TRIPOD CABIN — During the heat of the day Saturday, Aliy Zirkle and her 14-dog team camped a mile and a half east of Tripod Cabin. The BLM shelter cabin is located 35 miles down the trail from Kaltag and 45 miles from Unalakleet, the first coastal checkpoint and Inupiaq community on the Iditarod Trail.

Zirkle said she chose to stop before the cabin because there was an incredible 360-degree view from that point of trail.

Looking west toward the warm, spring sun, there was a gorgeous view of Old Woman and the Whaleback mountains, hinting of trail to come. Hills seemed to cradle where she stopped. There was plenty of snow, and with black spruce trees in the distance surrounding her team, the view made it a nice place to cook a meal and enjoy the sunshine.

Walking toward her, no one would have had a clue of the ordeal she faced about 14 hours earlier. Her trademark black and red parka with the wolf ruff sat next to her sled. Her dogs rested nicely on the side of the trail. She was busy tending to the fire in her cooker, adding a bottle of Heet to build it up as a slight breeze tried to put it out. On top of the cooker, she was melting a pot full of snow for her team.

She was in the business of taking care of the 14 dogs that got her to this sunny spot on the trail, so they could do the business they were bred to do. Why they were raised. Why they train. She was taking care of her team so they could do what they love.

Walking toward Zirkle and her team, no one would know that 14 hours earlier she told a race judge that someone tried to kill her with a snowmachine.

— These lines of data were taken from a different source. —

(** The head of the heap has a least key of all that remains. *)
Lemma remaining_min iters x h rests e :
  merge_inv iters (x :: h) rests → e ∈ remaining (x :: h) rests → bytes_le (ce_Key x) (se_Key e).
Proof.
  intros [Hh Hnd Hit Hdn] He.
  assert (Hmin : ∀ y, y ∈ x :: h → bytes_le (ce_Key x) (ce_Key y)).
  { intros y [->|Hy]%elem_of_cons; [apply bytes_le_refl|]. apply ce_le_key.
    destruct (heap_Pop_spec ce_Less ce_le_trans ce_le_total x h Hh) as (? & _ & _ & _ & Hm). by apply Hm. }
  unfold remaining in He. apply elem_of_app in He as [He|He].
  - apply list_elem_of_fmap in He as (y & -> & Hy). by apply Hmin.
  - apply elem_of_concat in He as (rest & Hr & He').
    apply list_elem_of_lookup in He' as [i Hi].
    destruct (decide (i ∈ ce_sstIndex <$> x :: h)) as [Hin|Hout].
    + apply list_elem_of_fmap in Hin as (y & -> & Hy).
      destruct (Hit y Hy) as (it & rest' & _ & Hr' & _ & _ & Hlt). simplify_eq.
      rewrite Forall_forall in Hlt. apply bytes_lt_le. eapply bytes_le_lt_trans; [by apply Hmin|by apply Hlt].
    + rewrite (Hdn i rest Hi Hout) in Hr. by apply elem_of_nil in Hr.
Qed.

Lemma strip_lift e : strip (lift e) = e.
Proof. by destruct e. Qed.

Lemma strip_set_index i e : strip (set_sstIndex i e) = strip e.
Proof. done. Qed.

(** Replacing one rest by its tail takes one entry out of what remains. *)
Lemma concat_insert_tail (rests : list (list SSTableEntry)) i e rest :
  rests !! i = Some (e :: rest) → e :: concat (<[i := rest]> rests) ≡ₚ concat rests.
Proof.
  intros Hi. rewrite (insert_take_drop rests i rest) by by eapply lookup_lt_Some.
  rewrite <-(take_drop_middle rests i _ Hi) at 3. rewrite !concat_app. simpl.
  rewrite Permutation_middle. done.
Qed.
(** A flush appends a table with the entries of the memtable. *)
Lemma flushMemtable_spec s m tables :
  disk_holds (disk s) tables → mt_wf m → mem_fits m → MemTable_Len m < 2 ^ 32 →
  NumFiles (l_levels s) 0 < 3 →
  ∃ s' tables', flushMemtable new_bloom sort_by_min s m = (s', Ok tt) ∧ mem s' = mem s ∧
    disk_holds (disk s') tables' ∧
    ∀ k, tables_lookup tables' k =
         match tables_lookup tables k with Some v => Some v | None => (mt_map m !! k) ≫= entry_value end.
Proof using new_bloom_wf.
  intros (ts & Hd & Hts & Hmax & Hr & Hn) Hwf Hfit Hcount Hroom.
  unfold flushMemtable, MemTable_GetAllEntries. unfold MemTable_Len in Hcount.
  assert (El : l_levels s = levels_of ts) by (unfold disk, disk_of in Hd; congruence).
  assert (En : l_nextFileNum s = len ts) by (unfold disk, disk_of in Hd; congruence).
  assert (Ed : l_dir s = list_to_map (dir_entry <$> ts)) by (unfold disk, disk_of in Hd; congruence).
  rewrite El in Hroom. change (len ts < 3) in Hroom. pose proof (len_nonneg ts).
  destruct (Z.eqb_spec (len (mt_entries m)) 0) as [E0|E0].
  - exists s, tables. split_and!; [done..|by exists ts|]. intros k. unfold mt_map.
    destruct (mt_entries m); [|unfold len in E0; simpl in E0; lia]. by destruct (tables_lookup tables k).
  - destruct (build_open (new_bloom (len (mt_entries m))) (to_sst <$> mt_entries m) 0 (len ts))
      as (file & sst & Eb & Eo & Ht & _ & Hnum).
    + apply new_bloom_wf. pose proof (len_nonneg (mt_entries m)). lia.
    + apply to_sst_sorted, Hwf.
    + by apply to_sst_fits.
    + unfold len in *. by rewrite length_fmap.
    + destruct (OpenSSTable_file _ _ _ _ Eo) as [<- _]. rewrite Eb. simpl l_nextFileNum.
      rewrite En, Eo. eexists _, (tables ++ [to_sst <$> mt_entries m]).
      split; [reflexivity|]. split; [done|]. split.
      * exists (ts ++ [sst]). rewrite len_app. change (len [sst]) with 1. simpl l_levels. simpl l_dir.
        rewrite u64_small by lia. split_and!; [by apply (add_table sort_by_min s ts sst)| | | |].
        -- by apply Forall2_app; [|repeat constructor].
        -- unfold maxL0Files. lia.
        -- apply Forall_app. split; [done|]. constructor; [|done]. unfold reopens. by rewrite Hnum.
        -- by apply numbered_snoc.
      * intros k. rewrite tables_lookup_app. simpl. rewrite sst_lookup_entries. unfold mt_map.
        destruct (tables_lookup tables k); [done|]. by destruct (entries_map me_Key (mt_entries m) !! k ≫= _).
Qed.
(* ===== verification/BtVarint.v ===== *)
(** Variable-length integers of the B-tree pages ([src/btree/varint.go]): seven bits per
    byte, least significant first, with a continuation bit. *)
From stdpp Require Import base gmap list strings numbers sorting.
From S2P Require Import Prelude.

Open Scope Z_scope.

(** The loop of [putUvarint]; an index outside the buffer panics.  A [uint64] takes at most
    ten rounds. *)
Fixpoint put_loop (fuel : nat) (buf : bytes) (i x : Z) : res (bytes * Z) :=
  match fuel with
  | O => Panic
  | S fuel =>
      if negb (i <? len buf) then Panic
      else if 0x80 <=? x
      then put_loop fuel (<[Z.to_nat i := Z.lor (u8 x) 0x80]> buf) (i + 1) (Z.shiftr x 7)
      else Ok (<[Z.to_nat i := u8 x]> buf, i + 1)
  end.

Definition putUvarint (buf : bytes) (x : Z) : res (bytes * Z) := put_loop 10 buf 0 x.

(** The loop of [uvarint] over the bytes of the buffer: index, value and shift so far. *)
Fixpoint uvarint_loop (buf : bytes) (i x s : Z) : Z * Z :=
  match buf with
  | [] => (0, 0)
  | b :: buf =>
      if i =? 9 then (0, - (i + 1))
      else if b <? 0x80 then
        if (i =? 9 - 1) && (1 <? b) then (0, - (i + 1))
        else (Z.lor x (u64 (Z.shiftl b s)), i + 1)
      else uvarint_loop buf (i + 1) (Z.lor x (u64 (Z.shiftl (Z.land b 0x7f) s))) (s + 7)
  end.

Definition uvarint (buf : bytes) : Z * Z := uvarint_loop buf 0 0 0.

Fixpoint size_loop (fuel : nat) (n x : Z) : Z :=
  match fuel with
  | O => n
  | S fuel =>
      let x := Z.shiftr x 7 in
      if x =? 0 then n + 1 else size_loop fuel (n + 1) x
  end.

Definition varintSize (x : Z) : Z := size_loop 10 0 x.

Definition putUvarint16 (buf : bytes) (x : Z) : res (bytes * Z) := putUvarint buf x.

Definition uvarint16 (buf : bytes) : Z * Z :=
  let '(x, n) := uvarint buf in
  if n <=? 0 then (0, n) else if 0xFFFF <? x then (0, -1) else (u16 x, n).

Definition varintSize16 (x : Z) : Z := if x <? 128 then 1 else if x <? 16384 then 2 else 3.

(** ** The encoding *)

(** The bytes of [x], in at most [n] of them. *)
Fixpoint varint_enc (n : nat) (x : Z) : bytes :=
  match n with
  | O => []
  | S n => if x <? 128 then [x] else (x mod 128 + 128) :: varint_enc n (x / 128)
  end.

Definition varint_bytes (x : Z) : bytes := varint_enc 10 x.

Lemma or_continuation x : Z.lor (u8 x) 0x80 = x mod 128 + 128.
Proof.
  assert (H : Forall (λ r, Z.lor r 128 = r mod 128 + 128) (seqZ 0 256)).
  { apply (bool_decide_unpack _). by vm_compute. }
  rewrite Forall_forall in H. rewrite H.
  - unfold u8. f_equal. apply (Z.mod_mod_divide x 256 128). by exists 2.
  - apply elem_of_seqZ. unfold u8. pose proof (Z.mod_pos_bound x (2 ^ 8)). lia.
Qed.

Lemma lor_shift a b s : 0 ≤ s → 0 ≤ a < 2 ^ s → 0 ≤ b → Z.lor a (Z.shiftl b s) = a + b * 2 ^ s.
Proof.
  intros Hs Ha Hb. rewrite <-Z.shiftl_mul_pow2 by done. symmetry. apply Z.add_nocarry_lor.
  apply Z.bits_inj'. intros n Hn. rewrite Z.land_spec, Z.bits_0.
  destruct (Z.ltb_spec n s); [rewrite Z.shiftl_spec_low by done; apply andb_false_r|].
  destruct (Z.eq_dec a 0) as [->|]; [by rewrite Z.bits_0|].
  rewrite Z.bits_above_log2; [done|lia|]. assert (Z.log2 a < s) by (apply Z.log2_lt_pow2; lia). lia.
Qed.

(** The bytes of [x] when ten are enough. *)
Lemma varint_step n x :
  0 ≤ x < 2 ^ (7 * Z.of_nat (S n)) → 128 ≤ x → 0 < x / 128 < 2 ^ (7 * Z.of_nat n).
Proof.
  intros Hx H128. split; [apply Z.div_str_pos; lia|]. apply Z.div_lt_upper_bound; [lia|].
  replace (7 * Z.of_nat (S n)) with (7 + 7 * Z.of_nat n) in Hx by lia.
  rewrite Z.pow_add_r in Hx by lia. lia.
Qed.

Lemma put_loop_spec n : ∀ pre buf x,
  0 ≤ x < 2 ^ (7 * Z.of_nat n) → (0 < n)%nat → (length (varint_enc n x) ≤ length buf)%nat →
  put_loop n (pre ++ buf) (len pre) x =
    Ok (pre ++ varint_enc n x ++ drop (length (varint_enc n x)) buf, len pre + len (varint_enc n x)).
Proof.
  induction n as [|n IH]; intros pre buf x Hx Hn Hl; [lia|]. cbn [put_loop varint_enc] in *.
  destruct buf as [|b buf]; [destruct (x <? 128); simpl in Hl; lia|].
  destruct (Z.ltb_spec (len pre) (len (pre ++ b :: buf))) as [_|H]; [|rewrite len_app, len_cons in H; pose proof (len_nonneg buf); lia].
  cbn [negb]. assert (Hins : ∀ y, <[Z.to_nat (len pre) := y]> (pre ++ b :: buf) = (pre ++ [y]) ++ buf).
  { intros y. rewrite insert_app_r_alt by (unfold len; lia). unfold len. rewrite Nat2Z.id, Nat.sub_diag.
    by rewrite <-app_assoc. }
  rewrite !Hins. destruct (Z.leb_spec 0x80 x) as [H|H]; destruct (Z.ltb_spec x 128); try lia.
  - rewrite or_continuation. rewrite Z.shiftr_div_pow2 by lia.
    change (2 ^ 7) with 128. pose proof (varint_step n x Hx H) as Hq.
    destruct n as [|n]; [simpl in Hq; lia|].
    replace (len pre + 1) with (len (pre ++ [x mod 128 + 128])) by (rewrite len_app; done).
    rewrite IH; [|lia|lia|simpl in *; lia]. rewrite len_app, len_cons, <-app_assoc. simpl. f_equal. f_equal.
    unfold len. simpl. lia.
  - unfold u8. rewrite Z.mod_small by lia. by rewrite <-app_assoc.
Qed.

Lemma size_loop_spec n : ∀ k x,
  0 ≤ x < 2 ^ (7 * Z.of_nat n) → (0 < n)%nat → size_loop n k x = k + len (varint_enc n x).
Proof.
  induction n as [|n IH]; intros k x Hx Hn; [lia|]. cbn [size_loop varint_enc].
  rewrite Z.shiftr_div_pow2 by lia. change (2 ^ 7) with 128. destruct (Z.ltb_spec x 128) as [H|H].
  - by rewrite Z.div_small by lia.
  - pose proof (varint_step n x Hx H) as Hq. destruct (Z.eqb_spec (x / 128) 0); [lia|].
    destruct n as [|n]; [simpl in Hq; lia|]. rewrite IH by lia. rewrite len_cons. lia.
Qed.

(** The shifted digit joins the value without overflow. *)
Lemma digit_joins acc b i :
  0 ≤ i ≤ 8 → 0 ≤ acc < 2 ^ (7 * i) → 0 ≤ b < 128 →
  Z.lor acc (u64 (Z.shiftl b (7 * i))) = acc + b * 2 ^ (7 * i) ∧ acc + b * 2 ^ (7 * i) < 2 ^ (7 * (i + 1)).
Proof.
  intros Hi Hacc Hb. assert (Hp : 0 < 2 ^ (7 * i) ≤ 2 ^ 56) by (split; [|apply Z.pow_le_mono_r]; lia).
  rewrite u64_small, lor_shift by (rewrite ?Z.shiftl_mul_pow2; nia).
  replace (7 * (i + 1)) with (7 + 7 * i) by lia. rewrite Z.pow_add_r by lia. split; [done|nia].
Qed.

(** Decoding from the byte with index [i] on. *)
Lemma uvarint_loop_spec n : ∀ i acc x r,
  0 ≤ x < 2 ^ (7 * Z.of_nat n) → (0 < n)%nat → 0 ≤ i → i + Z.of_nat n = 10 → 0 ≤ acc < 2 ^ (7 * i) →
  (0 < i → 0 < x) →
  uvarint_loop (varint_enc n x ++ r) i acc (7 * i) =
    if acc + x * 2 ^ (7 * i) <? 2 ^ 57 then (acc + x * 2 ^ (7 * i), i + len (varint_enc n x))
    else (0, - (i + len (varint_enc n x))).
Proof.
  induction n as [|n IH]; intros i acc x r Hx Hn Hi Hin Hacc Hpos; [lia|].
  cbn [varint_enc]. destruct (Z.ltb_spec x 128) as [H|H].
  - cbn [app uvarint_loop]. change (len [x]) with 1. destruct (Z.eqb_spec i 9) as [->|Hi9].
    { destruct (Z.ltb_spec (acc + x * 2 ^ (7 * 9)) (2 ^ 57)); [lia|done]. }
    destruct (Z.ltb_spec x 0x80); [|lia].
    destruct (digit_joins acc x i ltac:(lia) Hacc ltac:(lia)) as [-> Hlt].
    destruct (Z.eqb_spec i (9 - 1)) as [E|Hi8]; simpl.
    + assert (i = 8) as -> by lia. change (2 ^ (7 * 8)) with (2 ^ 56) in *.
      destruct (Z.ltb_spec 1 x), (Z.ltb_spec (acc + x * 2 ^ 56) (2 ^ 57)); done || lia.
    + assert (2 ^ (7 * (i + 1)) ≤ 2 ^ 57) by (apply Z.pow_le_mono_r; lia).
      destruct (Z.ltb_spec (acc + x * 2 ^ (7 * i)) (2 ^ 57)); [done|lia].
  - pose proof (varint_step n x Hx H) as Hq. destruct n as [|n]; [simpl in Hq; lia|].
    rewrite <-app_comm_cons. cbn [uvarint_loop]. destruct (Z.eqb_spec i 9); [lia|].
    pose proof (Z.mod_pos_bound x 128 ltac:(lia)). destruct (Z.ltb_spec (x mod 128 + 128) 0x80); [lia|].
    change 0x7f with (Z.ones 7). rewrite Z.land_ones by lia. change (2 ^ 7) with 128.
    replace ((x mod 128 + 128) mod 128) with (x mod 128)
      by (apply (Z.mod_unique _ _ 1); lia).
    destruct (digit_joins acc (x mod 128) i ltac:(lia) Hacc ltac:(lia)) as [-> Hlt].
    replace (7 * i + 7) with (7 * (i + 1)) by lia.
    rewrite IH by (try nia; apply Z.pow_nonneg || idtac; lia).
    replace (2 ^ (7 * (i + 1))) with (128 * 2 ^ (7 * i))
      by (replace (7 * (i + 1)) with (7 + 7 * i) by lia; rewrite Z.pow_add_r; lia).
    replace (acc + x mod 128 * 2 ^ (7 * i) + x / 128 * (128 * 2 ^ (7 * i))) with (acc + x * 2 ^ (7 * i))
      by (rewrite (Z.div_mod x 128) at 1; nia).
    rewrite len_cons. destruct (_ <? _); f_equal; lia.
Qed.

Lemma varintSize_len x : 0 ≤ x < 2 ^ 64 → varintSize x = len (varint_bytes x).
Proof. intros Hx. unfold varintSize. rewrite size_loop_spec; [done|simpl Z.of_nat; lia|lia]. Qed.

Lemma varintSize16_len x : 0 ≤ x < 2 ^ 16 → varintSize16 x = len (varint_bytes x).
Proof.
  intros Hx. unfold varintSize16, varint_bytes. cbn [varint_enc].
  assert (x / 128 < 2 ^ 9) by (apply Z.div_lt_upper_bound; lia).
  assert (x / 128 / 128 < 2 ^ 2) by (apply Z.div_lt_upper_bound; lia).
  destruct (Z.ltb_spec x 128); [done|].
  destruct (Z.ltb_spec x 16384), (Z.ltb_spec (x / 128) 128); try done.
  - assert (x / 128 < 128) by (apply Z.div_lt_upper_bound; lia). lia.
  - assert (128 ≤ x / 128) by (apply Z.div_le_lower_bound; lia). lia.
  - destruct (Z.ltb_spec (x / 128 / 128) 128); [done|lia].
Qed.

Lemma uvarint_enc x r :
  0 ≤ x < 2 ^ 64 →
  uvarint_loop (varint_bytes x ++ r) 0 0 0 =
    if x <? 2 ^ 57 then (x, len (varint_bytes x)) else (0, - len (varint_bytes x)).
Proof.
  intros Hx. unfold varint_bytes. pose proof (uvarint_loop_spec 10 0 0 x r) as H.
  change (7 * 0) with 0 in H. rewrite Z.pow_0_r, Z.mul_1_r, !Z.add_0_l in H.
  apply H; simpl Z.of_nat; lia.
Qed.

Lemma varint_bytes_pos x : 0 < len (varint_bytes x).
Proof. unfold varint_bytes. cbn [varint_enc]. destruct (x <? 128); rewrite len_cons; unfold len; lia. Qed.

Lemma uvarint16_enc x r :
  0 ≤ x < 2 ^ 16 → uvarint16 (varint_bytes x ++ r) = (x, varintSize16 x).
Proof.
  intros Hx. unfold uvarint16, uvarint. rewrite uvarint_enc by lia. rewrite varintSize16_len by done.
  pose proof (varint_bytes_pos x). destruct (Z.ltb_spec x (2 ^ 57)); [|lia].
  destruct (Z.leb_spec (len (varint_bytes x)) 0); [lia|]. destruct (Z.ltb_spec 0xFFFF x); [lia|].
  by rewrite u16_small by lia.
Qed.

(** Writing into a buffer with room. *)
Lemma putUvarint_enc buf x :
  0 ≤ x < 2 ^ 64 → len (varint_bytes x) ≤ len buf →
  putUvarint buf x = Ok (varint_bytes x ++ slice_from (len (varint_bytes x)) buf, len (varint_bytes x)).
Proof.
  intros Hx Hroom. assert (Hx' : 0 ≤ x < 2 ^ (7 * Z.of_nat 10)) by (simpl Z.of_nat; lia).
  pose proof (put_loop_spec 10 [] buf x Hx') as Hput. cbn [app] in Hput. change (len []) with 0 in Hput.
  unfold putUvarint. rewrite Hput by (unfold varint_bytes, len in Hroom; lia).
  fold (varint_bytes x). unfold slice_from, len. by rewrite Nat2Z.id.
Qed.

(** C32: putUvarint writes exactly varintSize bytes at the front of any buffer that has room
    and touches nothing else; uvarint reads any value below 2^57 back with its size, and
    reports an overflow for every larger one; for 16-bit values the specialised
    functions agree with the general ones. *)
Theorem varint_roundtrip buf x (Hx : 0 ≤ x < 2 ^ 64) (Hroom : varintSize x ≤ len buf) :
  ∃ buf', putUvarint buf x = Ok (buf', varintSize x) ∧
    slice_from (varintSize x) buf' = slice_from (varintSize x) buf ∧ len buf' = len buf ∧
    uvarint buf' = (if x <? 2 ^ 57 then (x, varintSize x) else (0, - varintSize x)) ∧
    (x < 2 ^ 16 → varintSize16 x = varintSize x ∧ uvarint16 buf' = (x, varintSize x)).
Proof.
  rewrite varintSize_len in * by done. rewrite putUvarint_enc by done. eexists. split; [reflexivity|].
  pose proof (varint_bytes_pos x). split_and!.
  - by rewrite slice_from_app.
  - rewrite len_app. unfold slice_from, len in *. rewrite length_drop. lia.
  - unfold uvarint. by rewrite uvarint_enc.
  - intros H16. rewrite uvarint16_enc by lia. by rewrite (varintSize16_len x) by lia.
Qed.

Lemma varint_roundtrip_witness :
  ∃ buf', putUvarint [9; 9; 9; 9] 300 = Ok (buf', 2) ∧ uvarint buf' = (300, 2) ∧ uvarint16 buf' = (300, 2).
Proof.
  destruct (varint_roundtrip [9; 9; 9; 9] 300) as (buf' & E & _ & _ & Hu & H16); [lia|by vm_compute|].
  exists buf'. split; [exact E|]. split; [exact Hu|]. apply H16. lia.
Defined.

(** The value 2^57 is encoded in nine bytes and not decoded again. *)
Example varint_rejects_large :
  putUvarint (make_bytes 10) (2 ^ 57) = Ok (replicate 8 128 ++ [2; 0], 9) ∧
  uvarint (replicate 8 128 ++ [2; 0]) = (0, -9).
Proof. split; vm_compute; reflexivity. Qed.
(** ** Deleting and inserting *)

(** [for i := index; i < numCells-1; i++], [n] rounds from [i] on. *)
Fixpoint shift_down (n : nat) (i : Z) (p : Page) : res Page :=
  match n with
  | O => Ok p
  | S n =>
      offset ← getCellOffset p (i + 1);
      p ← setCellOffset i offset p;
      shift_down n (i + 1) p
  end.

(** [for i := numCells; i > insertPos; i--], [n] rounds from [i] on. *)
Fixpoint shift_up (n : nat) (i : Z) (p : Page) : res Page :=
  match n with
  | O => Ok p
  | S n =>
      offset ← getCellOffset p (i - 1);
      p ← setCellOffset i offset p;
      shift_up n (i - 1) p
  end.

Definition DeleteCell (p : Page) (index : Z) : Page * res unit :=
  let numCells := NumCells p in
  if numCells <=? index then (p, Err ErrCellNotFound)
  else
    match shift_down (Z.to_nat (numCells - 1 - index)) index p with
    | Ok p => (SetDirty true (setNumCells (u16 (numCells - 1)) p), Ok tt)
    | Err e => (p, Err e)
    | Panic => (p, Panic)
    end.

(** The end of [InsertCell]: the directory and the header, after the cell is written. *)
Definition link_cell (p : Page) (numCells insertPos newFreePtr : Z) : res Page :=
  p ← (p ← shift_up (Z.to_nat (numCells - insertPos)) numCells p; setCellOffset insertPos newFreePtr p);
  Ok (SetDirty true (setFreePtr newFreePtr (setNumCells (u16 (numCells + 1)) p))).

Definition place_cell (p : Page) (cell : Cell) (insertPos keySize valueSize : Z) : res Page :=
  let numCells := NumCells p in
  let newFreePtr := u16 (freePtr p - u16 (cellSize p keySize valueSize)) in
  p ← (if IsLeaf p then writeLeafCell newFreePtr cell p else writeInternalCell newFreePtr cell p);
  link_cell p numCells insertPos newFreePtr.
Definition push_page (id : Z) (ptr : page_ptr) (p : Pager) : Pager :=
  let lru := list_PushFront id (p_lru p) in
  set_lru lru.2 (<[id := lru.1]> (p_lruMap p)) (set_cache (<[id := ptr]> (p_cache p)) p).

Definition make_room (p : Pager) : Pager := if p_cacheSize p <=? list_Len (p_lru p) then evictLRU p else p.

Lemma addToCache_eq id ptr p : addToCache id ptr p = push_page id ptr (make_room p).
Proof. done. Qed.

(** The objects a caller holds keep their bytes. *)
Definition keeps_objects (p p' : Pager) : Prop :=
  (length (p_store p) ≤ length (p_store p'))%nat ∧
  ∀ q, (q < length (p_store p))%nat → pg_data (deref p' q) = pg_data (deref p q).

Lemma keeps_trans p q r : keeps_objects p q → keeps_objects q r → keeps_objects p r.
Proof. intros [H1 H2] [H3 H4]. split; [lia|]. intros x Hx. rewrite H4 by lia. by apply H2. Qed.

Lemma page_first (d : bytes) : len d = PageSize → is_Some (d !! 0%nat).
Proof. intros H. apply lookup_lt_is_Some_2. unfold len, PageSize in H. lia. Qed.

Lemma len_lru p : list_Len (p_lru p) = len (lru_ids p).
Proof. unfold list_Len, lru_ids, len. by rewrite length_fmap. Qed.

Lemma make_room_ok p :
  pager_ok ∅ p →
  let p' := make_room p in
  pager_ok ∅ p' ∧ same_images p p' ∧ pager_frame p p' ∧
  lru_ids p' = (if p_cacheSize p <=? len (lru_ids p) then removelast (lru_ids p) else lru_ids p) ∧
  (∀ i, is_Some (p_cache p' !! i) → p_cache p' !! i = p_cache p !! i) ∧ keeps_objects p p' ∧ length (p_store p') = length (p_store p).
Proof.
  intros Hok. unfold make_room. rewrite len_lru. destruct (p_cacheSize p <=? len (lru_ids p)).
  - destruct (evict_ok p Hok) as (A1 & A2 & A3 & A4 & A5 & A6 & A7). split_and!; try done. split; [lia|]. intros q _. apply A6.
  - split_and!; try done.
Qed.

Zirkle looked like she always does during the Iditarod Trail Sled Dog Race. She looked like she wanted to get to Nome first. She had chores. She had a team ready for a meal. And so it felt wrong at that moment to ask her about what happened. It wasn't a surprise that she didn't want to talk about it. She said talking about it makes her upset, and the dogs pick up on emotions.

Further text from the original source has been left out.